—De todo lo que has dicho, parece deducirse que yo soy un miserable, un cualquiera, uno de tantos. Pues ahora lo veremos. He guardado reserva contigo, porque creí que no me comprenderías. Veremos si me comprendes ahora. Es cierto que hace dos meses, me encontré otra vez a...
—Haz el favor de no nombrarla—suplicó Jacinta con viveza—. Ese nombre me hace el efecto de la picadura de una víbora.
—Bueno, pues voy al grano... Encontrémela casada.
—¡Casada!—Sí, con un simple. La metieron en un convento, la casaron después como por sorpresa... Chica, una historia de intrigas, violencias y atrocidades que horroriza.
—¡Pobre mujer!—exclamó ella, respondiendo al intento de Juan, que empezaba por hacer a la otra digna de lástima—. Pero bien merecido le está por su mala conducta.
—Espérate un poco, hija. Mujer tan desgraciada no creo que haya nacido.
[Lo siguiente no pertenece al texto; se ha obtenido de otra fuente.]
Lemma inv_pre_cb hr hi cb i : triple (inv hr hi) (run_pre_cb E cb i) (fun _ => inv hr hi).
Proof.
  unfold run_pre_cb. eapply triple_bind; [apply inv_get|]. intros x. apply triple_pure. intros Hx.
  destruct cb.
  - eapply triple_bind; [by apply (inv_world_val _ _ _ sized); intros w; apply sized_delay|].
    intros y. apply triple_pure. intros Hy. by apply inv_put.
  - apply triple_skip; [apply inv_keeps; unfold queued_indications; keep|]. intros q.
    apply triple_skip; [apply inv_gets|]. intros ind. apply inv_put. auto with sized.
  - apply triple_skip; [apply engine_inv_world|]. intros t. apply inv_put. auto with sized.
Qed.

Lemma inv_log hr hi f ok : line_frame f -> triple (inv hr hi) (log_sent f ok) (fun _ => inv hr hi).
Proof.
  intros Hf s Hi. apply (inv_same hr hi s); [done|apply Hi| |done]. cbn [log_sent modify snd sent].
  apply Forall_app. split; [apply Hi|by apply Forall_singleton].
Qed.

Lemma inv_send_item hr hi i : triple (inv hr hi) (prot_send_item E i) (fun _ => inv hr hi).
Proof.
  unfold prot_send_item. eapply triple_bind; [apply inv_get|]. intros x. apply triple_pure. intros Hx.
  apply triple_skip; [destruct (pre_cb x); [apply inv_pre_cb|by intros s]|]. intros _.
  eapply triple_bind; [apply inv_get|]. intros y. apply triple_pure. intros Hy.
  apply triple_skip; [apply engine_inv_world|]. intros ok.
  apply triple_skip; [by apply inv_log, line_frame_of|]. intros _.
  destruct ok; cbn [negb]; [|by intros s].
  apply triple_skip; [destruct (post_cb y) as [[]|]; [apply engine_inv_world|by intros s]|].
  intros _. by intros s.
Qed.

Lemma inv_next_indication hr hi : triple (inv hr hi) next_indication (fun _ => inv hr hi).
Proof.
  intros s Hi. unfold next_indication. rewrite !bindE. cbn [gets fst snd].
  destruct (prot_indication s) eqn:Ep; [done|]. destruct (waps_ind_queue s) as [|i l] eqn:El; [done|].
  rewrite bindE. cbn [set_ind_queue set_prot_indication modify fst snd].
  destruct Hi as [H1 H2 H3 H4]. constructor; [| |done..].
  - intros j. specialize (H1 j). unfold places in *. rewrite Ep, El in H1. count.
  - unfold pend in *. rewrite Ep, El in H2. count.
Qed.

Lemma keeps_put i x : keeps view (put_item i x).
Proof. by intros s. Qed.

Lemma keeps_log f ok : keeps view (log_sent f ok).
Proof. by intros s. Qed.

Hint Resolve keeps_put keeps_log : keeps.

Lemma keeps_send_item i : keeps view (prot_send_item E i).
Proof. unfold prot_send_item, get_item, run_pre_cb, queued_indications, now. keep. Qed.

Hint Resolve keeps_send_item : keeps.

Lemma inv_send_current hr hi : triple (inv hr hi) (send_current E) (fun _ => inv hr hi).
Proof.
  unfold send_current.
  eapply (triple_bind _ _ (fun p s => p = prot_indication s /\ inv hr hi s)); [by intros s Hi|].
  intros [i|]; [|by intros s [_ Hi]].
  apply (triple_bind _ _ (fun x s => sized x /\ (Some i = prot_indication s /\ inv hr hi s))).
  { intros s [Hp Hi]. split; [apply Hi|done]. }
  intros x. apply triple_pure. intros Hx.
  apply triple_skip; [by intros s|]. intros seq. apply triple_skip; [by intros s Hs|]. intros q.
  apply triple_skip.
  { intros s [Hp Hi]. split; [done|]. apply (inv_put hr hi i); [|done].
    rewrite on_frame_comp. auto with sized. }
  intros _. apply (triple_bind _ _ (fun _ s => Some i = prot_indication s /\ inv hr hi s)).
  { intros s [Hp Hi]. split; [|by apply inv_send_item].
    pose proof (keeps_send_item i s) as Hv. unfold view in Hv. simplify_eq. congruence. }
  intros ok. destruct (negb ok); [|by intros s [_ Hi]].
  intros s [Hp Hi]. rewrite !bindE. cbn [gets set_ind_queue set_prot_indication modify fst snd].
  destruct Hi as [H1 H2 H3 H4]. constructor; [| |done..].
  - intros j. specialize (H1 j). unfold places in *. rewrite <- Hp in H1. count.
  - unfold pend in *. rewrite <- Hp in H2. count.
Qed.

Lemma keeps_updateIrq : keeps view (Waps_prot_updateIrqPin (W := W)).
Proof. by intros s. Qed.

Lemma inv_updateIrq hr hi : triple (inv hr hi) Waps_prot_updateIrqPin (fun _ => inv hr hi).
Proof. by apply inv_keeps. Qed.

Lemma inv_send_indication hr hi f : triple (inv hr hi) (send_indication E f) (fun _ => inv hr hi).
Proof.
  unfold send_indication. apply triple_skip; [|intros _; apply inv_updateIrq].
  destruct (allows_indication f); [|by intros s].
  apply triple_skip; [apply inv_next_indication|intros _; apply inv_send_current].
Qed.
—Ni más mala tampoco.—Sobre eso hay mucho que decir. No es maldad lo que hay en ella, es falta de ideas morales. Si no ha visto nunca más que malos ejemplos; ¡si ha vivido siempre con tunantes...! Yo pongo en su lugar a la mujer más perfecta, a ver lo que hacía. No, no es lo que crees. Digo más, sería muy buena, si la dirigieran al bien. Pero hazte cargo: después de andar de mano en mano, este la coge, este la suelta, la casan con un hombre que no es hombre, con un hombre que no puede ser marido de nadie...
Jacinta abrió la boca; tan grande era su pasmo.
«Y ese majadero la martirizaba de tal modo desde el primer día de matrimonio, que la infeliz, prefiriendo la libertad en la ignominia a una esclavitud insoportable, se escapa de la casa, y se echa otra vez a la calle, como en sus peores tiempos. En esto me encuentra y me pide amparo».
Jacinta no había cerrado todavía la boca.